Pub Date: Feb. 1st, 2009
ISBN: 978-1-57962-180-3
Publisher: Permanent Press

A novel that revolves around every parent’s nightmare—a child who goes missing and months later turns up dead.

Dan Sandler is a fairly typical, though privileged, 14-year-old. He’s an only child of professional parents, his father a businessman involved in the construction of a new development and his mother a cellist for the New York Philharmonic. The family lives in The Hollow outside Smithfield, Mass., and their status as outsiders is important to the narrative. One Saturday Dan is home, and later that afternoon he’s missing. The anguished parents call on Sammons, the local police chief, to look into the case, but they are angered with his procedural regimen and suspect that he’s not overly competent—before now he’s never faced a crime of this magnitude. Sigel keeps us focused on the parents, Joshua and Nathalie, who endure two versions of hell: first not knowing the fate of their son, and then finding out his fate. They develop different and incompatible ways of coping with the mystery of their son’s disappearance. Nathalie withdraws, is unable to practice or perform and grows increasingly distant from her husband, while Joshua is obsessed and starts to become his own law-enforcement officer, stopping cars on the street near where his son disappeared and questioning passing motorists.

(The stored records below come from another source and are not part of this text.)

Lemma base64_bytes l : Forall is_byte l → Forall is_byte (base64_encode l).
Proof.
  assert (∀ n, 0 ≤ n < 64 → is_byte (base64_digit n)) as Hd.
  { apply (check_range (λ n, is_byte (base64_digit n)) 0 64). vm_compute. reflexivity. }
  induction l as [|a|a b|a b c l IH] using three_bytes_ind; intros Hl; [done| | |];
    repeat match goal with H : Forall _ (_ :: _) |- _ => apply Forall_cons in H as [? H] end; cbn [base64_encode];
    repeat apply Forall_cons_2; auto; unfold is_byte in *; try done; apply Hd; zdiv.
Qed.

Lemma decoded_text text : decoded_message encodingUTF8 text = Some (bytes_of text).
Proof. reflexivity. Qed.

Lemma decoded_base64 bytes : Forall is_byte bytes →
  decoded_message encodingBase64 (of_bytes (base64_encode bytes)) = Some bytes.
Proof.
  intros Hb. unfold decoded_message. cbn [String.eqb]. simpl. rewrite bytes_of_of_bytes by (by apply base64_bytes).
  by apply base64_decode_encode.
Qed.

Lemma finite_strings lits values : forallb floats_finite (zip_with DString lits values) = true.
Proof. revert values. induction lits as [|lit lits IH]; intros [|v values]; simpl; auto. Qed.

Lemma finite_bytes bytes : Forall is_byte bytes →
  forallb floats_finite ((λ b, DNumber (itoa b)) <$> bytes) = true.
Proof.
  induction 1 as [|b bytes Hb _ IH]; [done|]. rewrite fmap_cons. cbn [forallb floats_finite].
  by rewrite (proj2 (byte_literal b Hb)), IH.
Qed.

(** A message is kept whole. In each of the forms journalctl writes a
    MESSAGE field in, a string, a repeated field, or data that is not text
    as an array of byte numbers, the entry carries a text and its encoding
    from which exactly the field's bytes decode; only a field journalctl
    elided is reported as truncated, and a record without the field has the
    empty message. *)
Theorem message_reads_back record :
  (∀ d bytes, record !! "MESSAGE"%string = Some d → journald_value d bytes →
     ∃ text encoding, messageOf record = Ok {| m_text := Some text; m_encoding := Some encoding; m_truncated := false |} ∧
       decoded_message encoding text = Some bytes) ∧
  (record !! "MESSAGE"%string = None → messageOf record = Ok (textMessage "")) ∧
  ∀ m, messageOf record = Ok m → (m_truncated m = true ↔ record !! "MESSAGE"%string = Some DNull) ∧
    (m_truncated m = true ↔ m_text m = None).
Proof.
  split_and!.
  - intros d bytes Hd Hv. unfold messageOf. rewrite Hd. destruct Hv as [lit s|text lits values Hne Hl|text bytes Hne Hb].
    + exists s, encodingUTF8. split; [done|apply decoded_text].
    + assert (floats_finite (DArray text (zip_with DString lits values)) = true) as -> by apply finite_strings.
      exists (String.concat (String newline "") values), encodingUTF8. split; [|apply decoded_text].
      destruct lits as [|lit lits], values as [|v values]; try done. cbn -[joined_strings String.concat].
      change (DString lit v :: zip_with DString lits values) with (zip_with DString (lit :: lits) (v :: values)).
      by rewrite joined_strings_of.
    + assert (floats_finite (DArray text ((λ b, DNumber (itoa b)) <$> bytes)) = true) as -> by by apply finite_bytes.
      exists (of_bytes (base64_encode bytes)), encodingBase64. split; [|by apply decoded_base64].
      pose proof (message_bytes_of bytes Hb) as Hm. destruct bytes as [|b bytes]; [done|].
      rewrite fmap_cons in *. cbn -[message_bytes base64_encode]. by rewrite Hm.
  - intros Hn. unfold messageOf. by rewrite Hn.
  - intros m. unfold messageOf, repeatedMessage. repeat case_match; intros Hm; simplify_eq; simpl; naive_solver.
Qed.

(** ** Entries *)

(** What a unit field says: nothing when it is absent, null or empty. *)
Definition says_nothing (raw : option doc) : Prop :=
  raw = None ∨ raw = Some DNull ∨ ∃ lit, raw = Some (DString lit "").

Lemma unit_of_spec record fields fallback unit : unit_of record fields fallback = Ok unit →
  (Forall (λ f, says_nothing (record !! f)) fields ∧ unit = fallback) ∨
  ∃ before field after lit, fields = before ++ field :: after ∧ Forall (λ f, says_nothing (record !! f)) before ∧
    record !! field = Some (DString lit unit) ∧ unit ≠ ""%string.
Proof.
  induction fields as [|field fields IH]; simpl; [intros [= <-]; by left|].
  assert (∀ raw, record !! field = raw → says_nothing raw → unit_of record fields fallback = Ok unit →
    (Forall (λ f, says_nothing (record !! f)) (field :: fields) ∧ unit = fallback) ∨
    ∃ before field' after lit, field :: fields = before ++ field' :: after ∧
      Forall (λ f, says_nothing (record !! f)) before ∧ record !! field' = Some (DString lit unit) ∧ unit ≠ ""%string) as Hskip.
  { intros raw Hraw Hn [[Hall ->]|(before & f & after & lit & -> & Hb & Hf & Hu)]%IH.
    - left. split; [|done]. constructor; [by rewrite Hraw|done].
    - right. exists (field :: before), f, after, lit. split_and!; [done| |done|done]. constructor; [by rewrite Hraw|done]. }
  destruct (record !! field) as [raw|] eqn:Er; [|apply (Hskip None); [done|by left]].
  destruct raw as [|b|literal|lit s|t items|t fs]; simpl; try done.
  - apply (Hskip (Some DNull)); [done|by right; left].
  - destruct (String.eqb_spec s "") as [->|Hne].
    + apply (Hskip (Some (DString lit ""))); [done|]. right. right. by exists lit.
    + intros [= <-]. right. exists [], field, fields, lit. by split_and!.
Qed.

As weeks become months, suspicion begins to surround several of Dan’s acquaintances, including Bobby Dawes, local stud and all-around bad boy; Sam Bonacio, a shy 15-year-old who’s been having violent arguments with his father; and the precocious Melanie, who alternately teased and tempted Dan. Joshua eventually finds out that his son had a secret life that involved meeting friends for pot-smoking and beer-drinking, and Nathalie’s understandable emotional distance drives her husband into the arms of Irina, a local waitress.

Sigel’s control over the delicate material rescues the novel from melodrama.